1066. Upupa epops.
The European Hoopoe.
Upupa epops, Linn. Syst. Nat. i, p. 183 (1766); Blyth, Cat. p. 46; Horsf. & M. Cat. ii, p. 723 ; Jerdon, B. I. i, p. 390 ; Scott, Ibis, 1866, p. 222; 1867, p. 135; Stoliczka, J. A. S. B. xxxvii, pt. 2, p. 26; Beavan, Ibis, 1870, p. 310; Godw.-Aust. J. A. S. B. xxxix, pt. 2, p. 99 ; xiv, pt. 2, p. 71; Jerdon, Ibis, 1872, p. 21; Blanf. J. A. S. B. xii, pt. 2, p. 44; Brooks, ibid. p. 75; Hume & Henders. Lah. to Yark. p. 182 ; Hume, S. F. i, p. 174; xi, p. 87: id. Cat. no. 254 ; Butler, S. F. iii, p. 462; v, p. 228; ix, p. 391; Ball, S. F. vii, p. 209; Tidal, S. F. ix, p. 57; Davison, S. F. x, p. 364 ; C. H. T. Marshall, Ibis, 1884, p. 412; Barnes, Birds Bom. p. 141; Oates in Hume's N. & E. 2nd ed. ii, p. 337; Salvin, Cat. B. M. xvi, p. 4.
Hud-hud, Pers. & H.; Sutdr, Mahr.; Sukdudu, Chamba; Katkuto, Sind.

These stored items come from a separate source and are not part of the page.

(* ===== verification/MockRuntime.v ===== *)
(** The mock runtime of pallet-member-registry (src/pallets/member-registry/src/
    mock.rs) and its tests (tests.rs), replayed on the model; and the witnesses
    of the theorems of [RegistryProps] and [RegistryLiveness], evaluated in that runtime. *)

From S2P Require Export Concrete RegistryProps RegistryLiveness.
#[local] Open Scope Z_scope.

#[local] Existing Instance concrete_frame.
#[local] Existing Instance concrete_system.

(** [impl pallet_member_registry::Config for Test]: clubs are created by root. *)
Definition Test_config : Config := {| RootClubAdminOrigin := ensure_root |}.
#[local] Existing Instance Test_config.

(** [impl WeightInfo for DummyWeight]: every call is free. *)
Definition Test_DummyWeight : WeightInfo := {|
  w_create_club := zero_weight; w_add_officer := zero_weight; w_remove_officer := zero_weight;
  w_create_attestation := zero_weight; w_register_member := zero_weight; w_add_member_admin := zero_weight;
  w_remove_member_admin := zero_weight; w_set_role := zero_weight
|}.

Lemma test_calls_are_free c : call_weight Test_DummyWeight c = zero_weight.
Proof. by destruct c. Qed.

(** The balances of [new_test_ext], and the existential deposit. *)
Definition Test_ExistentialDeposit : Z := 1.
Definition test_balances : list (Z * Z) :=
  [(1, 1000000); (2, 1000000); (3, 1000000); (10, 1000000); (99, 1000000)].

(** No account is endowed twice or with dust; the club admin of the tests has a balance. *)
Lemma test_balances_valid :
  NoDup test_balances.*1 ∧ Forall (λ b, Test_ExistentialDeposit ≤ b.2) test_balances ∧ 10 ∈ test_balances.*1.
Proof.
  split_and!; [|repeat constructor; vm_compute; congruence|cbn; set_solver].
  apply (bool_decide_unpack _). vm_compute. done.
Qed.

(** The environment [new_test_ext] sets: block 1, timestamp 1. *)
Definition new_test_ext : Env := {| now_as_millis := 1; block_number := 1 |}.

Definition run_test (s : State) (oc : RuntimeOrigin * Call) : State :=
  fst (dispatch new_test_ext (fst oc) (snd oc) s).

(** The outcome of a call in the state the earlier ones leave. *)
Fixpoint outcomes (s : State) (cs : list (RuntimeOrigin * Call))
    : list (result unit (DispatchError Error)) :=
  match cs with
  | [] => []
  | c :: cs => snd (dispatch new_test_ext (fst c) (snd c) s) :: outcomes (run_test s c) cs
  end.

(** [b"Developers"] and [b"ClubX"]. *)
Definition Developers : list Byte.byte :=
  [Byte.x44; Byte.x65; Byte.x76; Byte.x65; Byte.x6c; Byte.x6f; Byte.x70; Byte.x65; Byte.x72; Byte.x73].
Definition ClubX : list Byte.byte := [Byte.x43; Byte.x6c; Byte.x75; Byte.x62; Byte.x58].

(** The calls of the test [member_registry_core_flows]. *)
Definition member_registry_core_flows : list (RuntimeOrigin * Call) :=
  [ (by_root, CreateClub Developers (user 10) None);
    (by_user 10, AddOfficer 0 (user 2));
    (by_user 2, CreateAttestation (user 3) 0 None None);
    (by_user 3, RegisterMember 0);
    (by_user 10, AddMemberAdmin (user 4) 0);
    (by_user 10, RemoveMemberAdmin (user 4) 0);
    (by_user 2, CreateAttestation (user 5) 0 None None);
    (by_user 2, RevokeAttestation 1) ].

(** The calls of the test [attestation_invalid_and_double_use]. *)
Definition attestation_invalid_and_double_use : list (RuntimeOrigin * Call) :=
  [ (by_root, CreateClub ClubX (user 20) None);
    (by_user 20, AddOfficer 0 (user 2));
    (by_user 2, CreateAttestation (user 5) 0 None None);
    (by_user 5, RegisterMember 0);
    (by_user 5, RegisterMember 0);
    (by_user 3, CreateAttestation (user 6) 0 None None) ].

(** The pallet's own tests hold of the model.  In [core_flows] every call
    succeeds, the club exists under its admin, accounts 3 and 4 are members,
    account 4 is removed, attestation 0 is about account 3 and attestation 1 is
    gone; in [double_use] the second registration fails with [AttestationUsed]
    and the outsider's attestation with [AttestorNotAuthorized], and neither
    changes anything. *)
Theorem registry_tests_pass :
  (let s := foldl run_test genesis member_registry_core_flows in
   outcomes genesis member_registry_core_flows = replicate 8 (Ok tt) ∧
   (ci_admin <$> sm_get (st_clubs s) 0) = Some (user 10) ∧
   (mi_status <$> sm_get (st_members s) (user 3)) = Some Active ∧
   (mi_status <$> sm_get (st_members s) (user 4)) = Some Removed ∧
   (att_subject <$> sm_get (st_attestations s) 0) = Some (user 3) ∧
   sm_get (st_attestations s) 1 = None) ∧
  outcomes genesis attestation_invalid_and_double_use =
    replicate 4 (Ok tt) ++ [Err (ModuleError AttestationUsed); Err (ModuleError AttestorNotAuthorized)] ∧
  foldl run_test genesis attestation_invalid_and_double_use =
    foldl run_test genesis (take 4 attestation_invalid_and_double_use).
Proof. vm_compute. by split_and!. Qed.

(** * Witnesses *)

(** The states after the first [n] calls of the core flows. *)
Definition flow (n : nat) : State := foldl run_test genesis (take n member_registry_core_flows).

Lemma run_reach cs : Forall (λ oc, call_wf (snd oc)) cs → reach (foldl run_test genesis cs).
Proof.
  apply (reachable_foldl _ _ _ (λ oc, call_wf (snd oc))); [|done].
  intros s [o c] Hc. by exists new_test_ext, o, c.
Qed.

Lemma flow_reach n : reach (flow n).
Proof. apply run_reach, Forall_take. repeat constructor. simpl. lia. Qed.

Lemma registry_invariant_witness :
  wf (flow 8) ∧ (mi_clubs <$> sm_get (st_members (flow 8)) (user 3)) = Some [0].
Proof. split; [|reflexivity]. apply registry_invariant. apply (flow_reach 8). Defined.

Lemma register_member_correct_witness :
  is_ok (snd (register_member new_test_ext (by_user 3) 0 (flow 3))) = true ∧
  sm_get (st_members (flow 4)) (user 3) = Some (new_member [0] [] 1).
Proof.
  split; [reflexivity|].
  destruct (register_member_correct new_test_ext (by_user 3) 0 (flow 3)) as (_ & _ & H).
  destruct (H (flow 4) tt (user 3)
    {| att_subject := user 3; att_club := 0; att_attestor := user 2; att_created_at := 1;
       att_expires_at := None; att_used := false; att_metadata := None |}) as [H1 _];
    [vm_compute; reflexivity | reflexivity | vm_compute; reflexivity | exact H1].
Defined.

Lemma new_member_authorised_witness :
  ∃ club ci, sm_get (st_clubs (flow 4)) club = Some ci ∧
    ensure_signed_opt (by_user 10) = Some (ci_admin ci).
Proof.
  destruct (new_member_authorised new_test_ext (by_user 10) (AddMemberAdmin (user 4) 0) (flow 4) (flow 5)
    tt (user 4) (new_member [0] [] 1)) as (club & ci & H1 & _ & H2);
    [vm_compute; reflexivity | vm_compute; reflexivity | vm_compute; reflexivity |].
  exists club, ci. split; [exact H1|]. destruct H2 as [[_ H2]|(id & att & H2 & _)]; [exact H2|discriminate H2].
Defined.

Lemma flow_step n oc : member_registry_core_flows !! n = Some oc → call_wf (snd oc) →
  rtc step (flow n) (flow (S n)).
Proof.
  intros Hn Hc. unfold flow. rewrite (take_S_r _ _ _ Hn), foldl_snoc.
  apply rtc_once. by exists new_test_ext, (fst oc), (snd oc).
Qed.

Lemma membership_permanent_witness :
  ∃ m', sm_get (st_members (flow 6)) (user 4) = Some m' ∧ member_evolves (new_member [0] [] 1) m' ∧
    mi_status m' = Removed.
Proof.
  destruct (membership_permanent (flow 5) (flow 6) (user 4) (new_member [0] [] 1)) as (m' & H1 & H2);
    [by eapply (flow_step 5) | vm_compute; reflexivity |].
  exists m'. split; [exact H1|]. split; [exact H2|]. vm_compute in H1. by injection H1 as <-.
Defined.

Lemma removal_is_final_witness :
  is_member (user 4) (flow 7) = true ∧
  is_ok (snd (add_member_admin new_test_ext (by_user 10) (user 4) 0 (flow 7))) = false.
Proof.
  destruct (removal_is_final new_test_ext (by_user 10) (user 4) 0 (flow 5) (flow 6) tt (flow 7))
    as (_ & H1 & _ & H2); [vm_compute; reflexivity | by eapply (flow_step 6) |].
  split; [exact H1 | apply H2].
Defined.

Lemma attestation_single_use_witness :
  is_ok (snd (register_member new_test_ext (by_user 5) 1 (flow 8))) = false.
Proof.
  apply (attestation_single_use new_test_ext (by_user 2) (RevokeAttestation 1) 1 (flow 7) (flow 8) tt (flow 8)).
  - apply (flow_reach 7).
  - reflexivity.
  - done.
  - done.
  - right. reflexivity.
  - vm_compute. reflexivity.
  - apply rtc_refl.
Defined.

Definition developers_club (officers : list AccountId) (n : Z) : ClubInfo :=
  {| ci_name := Developers; ci_admin := user 10; ci_officers := officers; ci_members_count := n;
     ci_metadata := None |}.

Lemma club_governance_witness :
  ∃ ci', sm_get (st_clubs (flow 2)) 0 = Some ci' ∧ ci_admin ci' = user 10 ∧ ci_officers ci' = [user 2] ∧
    ensure_signed_opt (by_user 10) = Some (user 10).
Proof.
  destruct (club_governance new_test_ext (by_user 10) (AddOfficer 0 (user 2)) (flow 1) (flow 2) (Ok tt) 0
    (developers_club [] 0)) as (ci' & H1 & _ & H2 & _ & H3).
  - apply registry_invariant_lemma. apply (flow_reach 1).
  - reflexivity.
  - vm_compute. reflexivity.
  - vm_compute. reflexivity.
  - exists ci'. split; [exact H1|]. split; [exact H2|].
    vm_compute in H1. injection H1 as <-. split; [reflexivity|]. apply H3. discriminate.
Defined.

Definition after_call (oc : RuntimeOrigin * Call) (s : State) : State := run_test s oc.

Lemma remove_officer_correct_witness :
  let s' := after_call (by_user 10, RemoveOfficer 0 (user 2)) (flow 2) in
  ∃ c', sm_get (st_clubs s') 0 = Some c' ∧ ¬ (authorized c' (user 2) = true).
Proof.
  intros s'.
  destruct (remove_officer_correct new_test_ext (by_user 10) 0 (user 2) (flow 2) s' tt
    (developers_club [user 2] 0)) as (c' & H1 & _ & H2);
    [vm_compute; reflexivity | vm_compute; reflexivity |].
  exists c'. split; [exact H1|]. intros Ha. apply H2 in Ha.
  destruct Ha as [Ha|Ha]; vm_compute in Ha; [discriminate Ha | lia].
Defined.

Lemma removed_officer_keeps_authority_witness :
  let s2 := after_call (by_user 10, AddOfficer 0 (user 2)) (flow 2) in
  let s3 := after_call (by_user 10, RemoveOfficer 0 (user 2)) s2 in
  is_officer_or_admin (user 2) 0 s3 = (s3, Ok true).
Proof.
  intros s2 s3.
  apply (removed_officer_keeps_authority new_test_ext new_test_ext new_test_ext (by_user 10) 0 (user 2)
    (flow 1) (flow 2) s2 s3 tt tt tt); vm_compute; reflexivity.
Defined.

Lemma create_club_fresh_witness :
  let s' := after_call (by_root, CreateClub ClubX (user 20) None) (flow 8) in
  sm_get (st_clubs (flow 8)) 1 = None ∧ (ci_admin <$> sm_get (st_clubs s') 1) = Some (user 20).
Proof.
  intros s'.
  destruct (create_club_fresh new_test_ext by_root ClubX (user 20) None (flow 8) s' tt)
    as (_ & H1 & H2 & _).
  - apply registry_invariant_lemma. apply (flow_reach 8).
  - reflexivity.
  - vm_compute. reflexivity.
  - split; [exact H1|].
    change (ci_admin <$> sm_get (st_clubs s') (st_next_club_id (flow 8)) = Some (user 20)).
    by rewrite H2.
Defined.

(** A registry whose club counter has saturated. *)
Definition saturated_state : State := mkState sm_empty sm_empty u32_max 0 sm_empty [].

Lemma create_club_saturated_overwrites_witness :
  let s1 := after_call (by_root, CreateClub ClubX (user 20) None) saturated_state in
  let s2 := after_call (by_root, CreateClub Developers (user 10) None) s1 in
  (ci_admin <$> sm_get (st_clubs s1) u32_max) = Some (user 20) ∧
  (ci_admin <$> sm_get (st_clubs s2) u32_max) = Some (user 10).
Proof.
  intros s1 s2.
  destruct (create_club_saturated_overwrites new_test_ext new_test_ext by_root by_root ClubX (user 20) None
    Developers (user 10) None saturated_state s1 s2 tt tt) as (H1 & H2 & _);
    [reflexivity | vm_compute; reflexivity | vm_compute; reflexivity |].
  split; [exact H1 | exact H2].
Defined.

Lemma members_count_replay_witness :
  ci_members_count (developers_club [user 2] 1) = replay_count 0 (st_events (flow 8)).
Proof. apply (members_count_replay (flow 8)); [apply (flow_reach 8) | vm_compute; reflexivity]. Defined.

(** Two clubs: the admin of club 1 removes a member of club 0. *)
Definition two_clubs : State := after_call (by_root, CreateClub ClubX (user 20) None) (flow 5).

Lemma remove_member_crosses_clubs_witness :
  ∃ s', remove_member_admin new_test_ext (by_user 20) (user 4) 1 two_clubs = (s', Ok tt) ∧
    (mi_status <$> sm_get (st_members s') (user 4)) = Some Removed.
Proof.
  destruct (remove_member_crosses_clubs new_test_ext (by_user 20) (user 4) 1
    {| ci_name := ClubX; ci_admin := user 20; ci_officers := []; ci_members_count := 0; ci_metadata := None |}
    (new_member [0] [] 1) two_clubs) as (s' & H1 & H2 & _);
    [vm_compute; reflexivity | reflexivity | vm_compute; reflexivity | |].
  - intros Hin. apply list_elem_of_singleton in Hin. discriminate Hin.
  - exists s'. split; [exact H1 | exact H2].
Defined.

(** The admin invites account 7 and appoints an officer; then account 7 joins. *)
Definition invited_state : State := after_call (by_user 10, CreateAttestation (user 7) 0 None None) (flow 1).

Lemma invited_account_joins_witness :
  let s2 := after_call (by_user 10, AddOfficer 0 (user 2)) invited_state in
  ∃ s3, register_member new_test_ext (by_user 7) 0 s2 = (s3, Ok tt) ∧
    ∃ m, sm_get (st_members s3) (user 7) = Some m ∧ mi_clubs m = [0].
Proof.
  intros s2.
  destruct (invited_account_joins new_test_ext (by_user 10) (user 7) 0 None None (developers_club [] 0)
    (flow 1) invited_state tt s2) as [Hm|[Hr|Hj]].
  - apply registry_invariant_lemma. apply (flow_reach 1).
  - reflexivity.
  - reflexivity.
  - vm_compute. reflexivity.
  - reflexivity.
  - vm_compute. reflexivity.
  - apply rtc_once. by exists new_test_ext, (by_user 10), (AddOfficer 0 (user 2)).
  - exfalso. vm_compute in Hm. destruct Hm as [? Hm]. discriminate Hm.
  - exfalso. vm_compute in Hr. apply list_elem_of_In in Hr. simpl in Hr. intuition discriminate.
  - apply (Hj new_test_ext (by_user 7)); [reflexivity | discriminate].
Defined.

Coloration. Crest rufous-fawn, all the feathers with black tips, and on the longer feathers the rufous passes into pure white before the black end is reached ; sides of head, chin, neck all round, and breast varying from sandy to pale rufous with a vinous tinge; upper back and wings along forearm light brown, then a black band, followed by a buffy-white one, crosses the wings and back, with a second black and a second white band on the wings, but the lower back is black or brown ; the rump white ; upper tail-coverts black, and tail black with a white bar across it halfway down ; quills black, the first primary generally, but not always, with a white spot on the inner web, the other primaries with a white band across them, imperfect on the innermost; secondaries with white bases and four white bands; tertiaries brown, edged with buff and with an oblique buff band near the shaft on the inner web; abdomen white, with dark brown streaks in front.
Bill dark brown, pinkish at the base; irides red-brown; legs and feet plumbeous.

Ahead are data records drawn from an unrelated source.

(* ===== verification/TccSpec.v ===== *)
(** The token against a reference: the first refusal that applies, and otherwise
    the storage a call leaves. *)

From S2P Require Export TccProps.
#[local] Open Scope Z_scope.

Section Reference.
  Context {F : Frame} {Sys : System} {Cfg : Config}.
  Implicit Types (origin : RuntimeOrigin) (s : State).

(** A call on the instantiated asset, about an account that resolves. *)
Definition on_asset (allowed : bool) (source : LookupSource) s
    (k : AccountId → result State (DispatchError Error)) : result State (DispatchError Error) :=
  if negb allowed then Err BadOrigin
  else if negb (st_asset_instantiated s) then Err (ModuleError NotInstantiated)
  else match lookup_opt source with None => Err CannotLookup | Some who => k who end.

(** The supply changed to [n], and the event [e]. *)
Definition supply_to (n : Z) (e : Event) s : result State (DispatchError Error) :=
  if decide (0 ≤ n ≤ Balance_max)
  then Ok (mkState (st_asset_instantiated s) n (st_events s ++ [e]))
  else Err (ModuleError SupplyOverflow).

Definition reference origin (call : Call) s : result State (DispatchError Error) :=
  match call with
  | InstantiateAsset owner _ _ =>
      if negb (InstantiateOrigin origin) then Err BadOrigin
      else if st_asset_instantiated s then Err (ModuleError AlreadyInstantiated)
      else match lookup_opt owner with
           | None => Err CannotLookup
           | Some who => Ok (mkState true 0 (st_events s ++ [AssetInstantiatedEvent TccAssetId who]))
           end
  | Mint to amount =>
      on_asset (MintOrigin origin) to s (λ who,
        supply_to (st_cached_total_supply s + amount) (Minted who amount) s)
  | Burn from amount =>
      on_asset (BurnOrigin origin) from s (λ who,
        supply_to (st_cached_total_supply s - amount) (Burned who amount) s)
  | Transfer to amount =>
      match ensure_signed_opt origin with
      | None => Err BadOrigin
      | Some who => on_asset true to s (λ dest,
          Ok (mkState (st_asset_instantiated s) (st_cached_total_supply s)
                (st_events s ++ [Transferred who dest amount])))
      end
  end.

#[local] Hint Unfold on_asset supply_to checked_add checked_sub : reference.

(** C10: every call of the token does what the reference says, on every branch.
    Minting and burning change the supply by exactly the amount as long as it stays
    within the balance type, whoever the account is; a transfer changes nothing but
    the events. *)
Theorem tcc_reference origin c s :
  in_range Balance_max (st_cached_total_supply s) →
  match c with Mint _ amount | Burn _ amount => in_range Balance_max amount | _ => True end →
  dispatch origin c s = concluded s (reference origin c s).
Proof.
  unfold in_range. intros Hs Hc. destruct c; cbn [dispatch reference].
  - unfold instantiate_asset. run_reference.
  - unfold mint. run_reference.
  - unfold burn. run_reference.
  - unfold transfer. run_reference.
Qed.
End Reference.

(** * Witness *)

#[local] Existing Instance concrete_frame.
#[local] Existing Instance concrete_system.
#[local] Existing Instance example_config.

(** More than the supply of the example. *)
Definition excess_burn : Call := Burn (user 3) 71.

Lemma tcc_reference_witness :
  dispatch (Cfg := example_config) by_root excess_burn example_state =
    concluded example_state (Err (ModuleError SupplyOverflow)).
Proof.
  rewrite (tcc_reference (Cfg := example_config) by_root excess_burn example_state); [vm_compute; reflexivity|..];
    split; vm_compute; discriminate.
Defined.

Length about 12; tail 4; wing 5.8 ; tarsus 9 ; bill from gape straight to point 2.5. Females rather less : wing 5.5 ; bill 2.3.
Distribution. In summer throughout the Southern Palaearctic region, including the Himalayas, migrating in winter to Africa, Arabia, and India as far south as Ratnagiri, the Deccan, Chutia Nagpur, Sylhet, and Manipur. Henderson found this bird common on the desert plateau of Ladak.
Habits, &c. Hoopoes are chiefly found in open country, cultivated or waste, and keep generally on the ground, though they perch occasionally. They are sprightly and familiar birds, and may be seen running about and searching for insects and especially grubs, which they extract with their long bills from some distance beneath the surface. The crest is usually kept folded back, but is raised quickly if the bird is excited or alarmed. The note is a double or treble sound like hoop. This species breeds in the Western Himalayas in April and May, and lays from 4 to 7 pale bluish-white eggs, measuring about 1.14 by .7.
* This discovery has just been made bv Gadow, and is announced in ' Newton's Dictionary of Birds' (pt. iii, 1894), pp. 617, 618, fig. V. Hitherto it had been supposed that the plantar tendons of Hoopoes were free, as in Passeres.